This phenomenological study assesses the impacts of full lockdown strategies applied in Italy, France, Spain and United Kingdom, on the slowdown of the 2020 COVID-19 outbreak. Comparing the trajectory of the epidemic before and after the lockdown, we find no evidence of any discontinuity in the growth rate, doubling time, and reproduction number trends. Extrapolating pre-lockdown growth rate trends, we provide estimates of the death toll in the absence of any lockdown policies, and show that these strategies might not have saved any life in western Europe. We also show that neighboring countries applying less restrictive social distancing measures (as opposed to police-enforced home containment) experience a very similar time evolution of the epidemic.
Introduction
The recent COVID-19 outbreak in Europe has challenged the governments responsiveness in front of an unpredictable and unprecedented situation. Since most countries were unprepared to face such an unexpected epidemic, lack of testing capacities yielded most policies to shift towards social distancing measures rather than modern laboratory-based quarantine [10]. A broad range of public actions were taken in response to the epidemic, from no action at all (Sweden) to full lockdown (Italy, France, Spain and United Kingdom), including police-enforced home containment. Other countries, such as the Netherlands and Germany, opted for a measured response, encouraging social distancing without locking their population down.

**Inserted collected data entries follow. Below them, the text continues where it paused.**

Lemma fresh_evidence k n m state fd i s held s' : acquire_fresh k n m state fd i s = (Ok held, s') →
  ∃ t, kernel_flock t (lock_descriptor held) (bool_decide (m = EXCLUSIVE)) = Done tt ∧
    (moment s ≤ t)%nat ∧ (S t < moment s')%nat ∧
    lease_verified held (S t) ∧ (m = SHARED → unfenced (S t) (moment s') held).
Proof.
  unfold acquire_fresh, or_abandon. intros ([fd' i'] & s1 & (s0 & E0 & Ec)%finally_Ok & H)%bindM_Ok.
  apply retM_Ok in Ec as [_ ->]. apply (meek_open_or_create k fd) in E0 as [T0 _].
  apply bindM_Ok in H as (u & s2 & (s3 & E & Ec)%finally_Ok & H). apply retM_Ok in Ec as [_ ->].
  apply bindM_Ok in H as (u1 & s4 & (s5 & E1 & Ec)%finally_Ok & H). apply retM_Ok in Ec as [_ ->].
  apply retM_Ok in H as [-> ->]. cbn [lock_descriptor].
  apply bindM_Ok in E as (o & s6 & [= <- <-] & E). exists (moment s0).
  destruct (kernel_flock _ _ _) as [[]|e] eqn:Ek; [|done]. apply retM_Ok in E as [_ ->].
  apply bindM_Ok in E1 as (u2 & s6 & (_ & Hv & Ht)%verify_Ok & E1). cbn [moment] in *.
  apply bindM_Ok in E1 as (b & s7 & E1 & Hb). apply lift_Ok in Hb as [Hb ->]. apply require_Ok in Hb.
  pose proof (meek_present _ _ _ _ E1) as [T1 _]. split; [done|]. split; [lia|]. split; [lia|]. split; [done|].
  intros Em. rewrite bool_decide_true in Hb by done. destruct b; [done|].
  apply present_Ok in E1. eapply unfenced_mono; [exact E1|lia|done].
Qed.

(** ** The kernel's grants *)

(** The kernel granted the lock of every shared object, in its mode, at some moment before. *)
Definition lock_granted (h : _HeldLease) (before : nat) : Prop := ∃ t, (t < before)%nat ∧
  kernel_flock t (lock_descriptor h) (bool_decide (mode h = EXCLUSIVE)) = Done tt.
Definition granted (p : process) : Prop := ∀ h held, helds p !! h = Some held → lock_granted held (moment (machine_of p)).

(** A program that neither makes objects nor gives one another lock. *)
Definition same_lock (a b : _HeldLease) : Prop := lock_descriptor a = lock_descriptor b ∧ mode a = mode b.
Definition locks_from (p p' : process) : Prop := ∀ h held', helds p' !! h = Some held' →
  ∃ held, helds p !! h = Some held ∧ same_lock held held'.
Definition keeps_locks {A} (m : P A) : Prop := ∀ p r p', m p = (r, p') → locks_from p p'.

Lemma locks_from_refl p : locks_from p p.
Proof. intros h held Hh. by exists held. Qed.
Lemma locks_from_trans p1 p2 p3 : locks_from p1 p2 → locks_from p2 p3 → locks_from p1 p3.
Proof.
  intros H1 H2 h held' Hh. destruct (H2 _ _ Hh) as (held1 & Hh1 & E1 & E2), (H1 _ _ Hh1) as (held & Hh0 & E3 & E4).
  exists held. split; [done|]. split; congruence.
Qed.

Lemma locks_unchanged {A} (m : P A) : (∀ p, helds (m p).2 = helds p) → keeps_locks m.
Proof. intros H p r p' E h held' Hh. specialize (H p). rewrite E in H. cbn in H. rewrite H in Hh. by exists held'. Qed.
Lemma locks_lift {A} (r : result A) : keeps_locks (lift r).
Proof. by apply locks_unchanged. Qed.
Lemma locks_ret {A} (a : A) : keeps_locks (mret a).
Proof. by apply locks_unchanged. Qed.
Lemma locks_gets {A} (f : process → A) : keeps_locks (gets f).
Proof. by apply locks_unchanged. Qed.
Lemma locks_on_os {A} (m : Sys A) : keeps_locks (on_os m).
Proof. apply locks_unchanged. intros p. unfold on_os. by destruct (m _). Qed.
Lemma locks_modifies f : (∀ p, helds (f p) = helds p) → keeps_locks (modifies f).
Proof. intros H. by apply locks_unchanged. Qed.
Lemma locks_set_lease l f : keeps_locks (set_lease l f).
Proof. by apply locks_modifies. Qed.
Lemma locks_references h f : keeps_locks (set_held h (λ held, held <| references ::= f |>)).
Proof.
  intros p r p' [= <- <-] h' held' Hh. change (alter (λ held, held <| references ::= f |>) h (helds p) !! h' = Some held') in Hh.
  destruct (decide (h = h')) as [<-|Hne]; [|rewrite list_lookup_alter_ne in Hh by done; by exists held'].
  rewrite list_lookup_alter_eq in Hh. apply fmap_Some in Hh as (held & H & ->). by exists held.
Qed.
Lemma locks_bind {A B} (m : P A) (f : A → P B) : keeps_locks m → (∀ a, keeps_locks (f a)) → keeps_locks (m ≫= f).
Proof.
  intros Hm Hf p r p' [(a & p1 & H1 & H2)|(e & H1 & ->)]%bindM_inv; [|by eapply Hm].
  eapply locks_from_trans; [by eapply Hm|by eapply Hf].
Qed.
Lemma locks_catch {A} (m : P A) h : keeps_locks m → (∀ e k, h e = Some k → keeps_locks k) → keeps_locks (catch m h).
Proof.
  intros Hm Hh p r p'. unfold catch. destruct (m p) as [[a|e] p1] eqn:E; [intros [= <- <-]; by eapply Hm|].
  destruct (h e) as [k|] eqn:Ek; [|intros [= <- <-]; by eapply Hm]. intros H. eapply locks_from_trans; [by eapply Hm|by eapply Hh].
Qed.

Ltac head_symbol t := lazymatch t with ?f _ => head_symbol f | _ => t end.
Ltac solve_locks :=
  repeat lazymatch goal with
  | |- keeps_locks (mbind _ _) => apply locks_bind; [|intros ?]
  | |- keeps_locks (catch _ _) => apply locks_catch; [|intros ? ? [= <-]]
  | |- keeps_locks (mret _) => apply locks_ret
  | |- keeps_locks (lift _) => apply locks_lift
  | |- keeps_locks (gets _) => apply locks_gets
  | |- keeps_locks (on_os _) => apply locks_on_os
  | |- keeps_locks (modifies _) => by apply locks_modifies
  | |- keeps_locks (set_lease _ _) => apply locks_set_lease
  | |- keeps_locks (set_held _ _) => apply locks_references
  | |- keeps_locks (new_lease _) => by apply locks_unchanged
  | |- keeps_locks (demand_lease _ _ _) => apply locks_lift
  | |- keeps_locks (match ?x with _ => _ end) => destruct x
  | |- keeps_locks ?m => let h := head_symbol m in unfold h
  end.

Lemma locks_close l : keeps_locks (close l).
Proof. solve_locks. Qed.
Lemma locks_after op p : match op with Acquire _ _ _ => True | _ => locks_from p (after op p) end.
Proof.
  assert (∀ (A : Type) (m : P A), keeps_locks m → locks_from p (m p).2) as Hk.
  { intros A m Hm. destruct (m p) as [r p'] eqn:E. by eapply Hm. }
  destruct op; cbn [after]; try done; apply Hk; unfold __exit__; solve_locks.
Qed.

While new medical treatments proposed to cure COVID-19 cases are required to be validated through controlled double blind studies, the benefits and risks of social distancing strategies are not subject to any comparative tests. However, full lockdown measures, such as those decided in Italy, France, Spain and United Kingdom have not been experienced in Western Europe countries for centuries, and their effects in contemporary population’s mental and physical health is largely unknown. The COVID-19 epidemic episode was shown to, by itself, affect mental health, including anxiety syndromes and depression [21] and the consequences of isolation could enhance these conditions. In the absence of any control group, the impacts on western Europe’s population will not be measurable until months. Nevertheless, increased mortality due to difficulties of access to basic health care, increased mental conditions linked to isolation, as well as social consequences of economic recession, despite being unquantifiable so far, is to be expected. Such measures are thus only appropriate if their impacts on limiting the epidemic spreading save more lives than their inherent death toll. Attempting a real-time assessment of full lockdown policies efficiency thus seems crucial to help public action decisions in the forthcoming weeks.
Recent modeling results suggestes that China’s full lockdown policy was successful in containing the epidemic [9]. In an attempt to predict the efficiency of similar policies in Western Europe countries (Italy, France, Spain and United Kingdom), Picchioti el al. (2020) [16] implemented a SEIR model, testing different lockdown parameterizations, and suggested that early public containment measures could be efficient. However, as acknowledged by the authors, real-time parameterization of a model for an un-known disease is a difficult and uncertain task, and the effects of lockdown may vary from one country to another. Although modeling studies offer valuable insights and possible scenarii for forthcoming events, and might provide a deep understanding of the epidemic’s dynamics a posteriori, they require validation, which can only be provided by thorough data analysis. In that regard, the observational efforts of Tobias (2020) [20] represent an interesting approach. The latter recently claimed that the full lockdown policies in Spain and Italy have had positive results in slowing the epidemic. However, their methods, based on fitting linear trends to the logarithm of the daily new cases and daily death numbers, and comparing them before, and after the lockdown policies, might not be appropriate. As will be shown below, to assess the trajectory of the epidemic, one should look for trends in the time derivative of the logarithm of daily numbers, rather than trends in the logarithm of the daily numbers itself.
Here, we show that the available data exhibit no evidence for any effects of the full lockdown policies applied in Italy, Spain, France and United Kingdom in the time evolution of the COVID-19 epidemic. Using a phenomenological approach, we compare the evolution of the epidemic before and after the full lockdown measures are expected to produce visible results. Our approach have similarities with Tobias (2020)’s [20]: it is focused on incident rather than cumulative data, and it compares pre-lockdown and post-lockdown trends. However, here, no positive changes are noticed in the trend of the daily death growth rate, doubling time, or reproduction number, weeks after lockdown policies should have impacts.